[Opening Provided data section]
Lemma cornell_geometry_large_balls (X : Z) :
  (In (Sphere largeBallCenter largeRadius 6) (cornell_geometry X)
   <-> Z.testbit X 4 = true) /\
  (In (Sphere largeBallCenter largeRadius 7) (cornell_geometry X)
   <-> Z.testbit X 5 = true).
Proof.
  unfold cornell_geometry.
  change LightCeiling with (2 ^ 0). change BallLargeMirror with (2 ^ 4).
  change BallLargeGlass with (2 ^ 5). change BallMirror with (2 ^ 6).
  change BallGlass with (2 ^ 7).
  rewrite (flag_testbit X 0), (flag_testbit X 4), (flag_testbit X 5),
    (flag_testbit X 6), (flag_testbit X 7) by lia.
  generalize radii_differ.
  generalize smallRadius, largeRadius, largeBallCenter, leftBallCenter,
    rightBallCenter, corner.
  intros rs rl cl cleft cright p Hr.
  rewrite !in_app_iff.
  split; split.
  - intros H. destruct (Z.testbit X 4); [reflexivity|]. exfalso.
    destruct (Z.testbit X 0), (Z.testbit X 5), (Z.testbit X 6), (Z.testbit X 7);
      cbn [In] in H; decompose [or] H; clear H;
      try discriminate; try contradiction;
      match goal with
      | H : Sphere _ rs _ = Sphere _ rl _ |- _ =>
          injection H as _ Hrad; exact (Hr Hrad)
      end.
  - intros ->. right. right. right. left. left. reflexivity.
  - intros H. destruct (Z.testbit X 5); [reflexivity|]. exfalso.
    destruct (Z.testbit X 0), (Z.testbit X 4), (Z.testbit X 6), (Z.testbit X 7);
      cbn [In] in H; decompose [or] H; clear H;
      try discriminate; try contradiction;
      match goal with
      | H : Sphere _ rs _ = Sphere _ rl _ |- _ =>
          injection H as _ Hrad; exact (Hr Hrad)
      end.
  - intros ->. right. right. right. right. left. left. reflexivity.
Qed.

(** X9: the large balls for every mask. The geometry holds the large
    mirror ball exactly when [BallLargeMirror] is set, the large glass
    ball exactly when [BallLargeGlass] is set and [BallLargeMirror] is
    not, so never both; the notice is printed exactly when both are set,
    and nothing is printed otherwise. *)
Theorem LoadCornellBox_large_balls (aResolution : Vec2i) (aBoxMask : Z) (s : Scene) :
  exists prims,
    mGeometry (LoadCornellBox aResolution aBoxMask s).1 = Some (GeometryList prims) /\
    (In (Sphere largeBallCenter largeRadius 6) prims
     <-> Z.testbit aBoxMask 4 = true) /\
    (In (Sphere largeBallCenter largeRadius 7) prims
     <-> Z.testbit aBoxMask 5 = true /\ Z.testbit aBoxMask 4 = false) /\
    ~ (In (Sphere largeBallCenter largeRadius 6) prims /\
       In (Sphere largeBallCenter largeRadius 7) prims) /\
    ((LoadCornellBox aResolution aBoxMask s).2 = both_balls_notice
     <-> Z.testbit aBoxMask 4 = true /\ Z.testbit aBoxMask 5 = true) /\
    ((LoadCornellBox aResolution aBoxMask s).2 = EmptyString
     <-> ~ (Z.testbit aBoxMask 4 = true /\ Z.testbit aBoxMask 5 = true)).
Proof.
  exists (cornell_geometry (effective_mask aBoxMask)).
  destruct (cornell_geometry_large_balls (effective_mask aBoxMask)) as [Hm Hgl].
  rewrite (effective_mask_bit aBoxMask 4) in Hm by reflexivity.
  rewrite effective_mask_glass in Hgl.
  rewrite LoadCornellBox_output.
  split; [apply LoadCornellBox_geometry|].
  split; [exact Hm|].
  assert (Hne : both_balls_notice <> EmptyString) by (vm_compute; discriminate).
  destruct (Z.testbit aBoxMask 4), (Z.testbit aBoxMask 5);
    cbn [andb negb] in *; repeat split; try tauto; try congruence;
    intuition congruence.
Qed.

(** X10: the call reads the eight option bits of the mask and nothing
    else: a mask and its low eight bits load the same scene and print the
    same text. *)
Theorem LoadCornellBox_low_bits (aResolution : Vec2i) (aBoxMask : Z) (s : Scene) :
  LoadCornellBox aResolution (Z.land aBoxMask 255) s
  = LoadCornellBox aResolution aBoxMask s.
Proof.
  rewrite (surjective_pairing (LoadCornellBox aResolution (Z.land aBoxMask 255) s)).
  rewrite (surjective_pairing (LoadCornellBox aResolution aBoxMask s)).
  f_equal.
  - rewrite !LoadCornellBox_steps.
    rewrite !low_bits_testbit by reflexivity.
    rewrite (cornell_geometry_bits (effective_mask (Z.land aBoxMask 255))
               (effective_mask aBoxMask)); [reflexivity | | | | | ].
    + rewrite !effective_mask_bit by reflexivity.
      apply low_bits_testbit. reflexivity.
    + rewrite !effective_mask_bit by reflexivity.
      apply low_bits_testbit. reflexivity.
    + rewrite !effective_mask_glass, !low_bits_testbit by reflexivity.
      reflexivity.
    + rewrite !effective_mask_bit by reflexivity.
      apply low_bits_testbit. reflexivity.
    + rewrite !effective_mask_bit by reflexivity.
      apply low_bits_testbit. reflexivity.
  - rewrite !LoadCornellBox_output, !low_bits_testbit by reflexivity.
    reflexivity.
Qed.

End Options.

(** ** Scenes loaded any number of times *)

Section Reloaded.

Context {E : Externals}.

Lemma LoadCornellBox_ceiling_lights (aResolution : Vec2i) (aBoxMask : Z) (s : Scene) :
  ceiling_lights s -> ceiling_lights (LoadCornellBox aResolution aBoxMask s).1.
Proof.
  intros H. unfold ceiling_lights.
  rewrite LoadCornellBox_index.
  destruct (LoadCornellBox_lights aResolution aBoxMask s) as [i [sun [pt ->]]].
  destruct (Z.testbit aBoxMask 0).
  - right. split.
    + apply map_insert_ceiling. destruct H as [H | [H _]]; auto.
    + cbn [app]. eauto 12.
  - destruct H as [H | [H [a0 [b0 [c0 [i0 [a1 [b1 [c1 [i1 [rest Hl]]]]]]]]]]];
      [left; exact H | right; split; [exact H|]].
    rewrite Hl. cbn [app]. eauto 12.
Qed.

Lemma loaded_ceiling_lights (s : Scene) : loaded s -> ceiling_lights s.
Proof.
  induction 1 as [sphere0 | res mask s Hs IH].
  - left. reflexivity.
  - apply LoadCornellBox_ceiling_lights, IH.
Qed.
[Closing Provided data section]
Your goal: Copy out each line of the entries above that holds "nothing".

Response:
    and nothing is printed otherwise. *)
(** X10: the call reads the eight option bits of the mask and nothing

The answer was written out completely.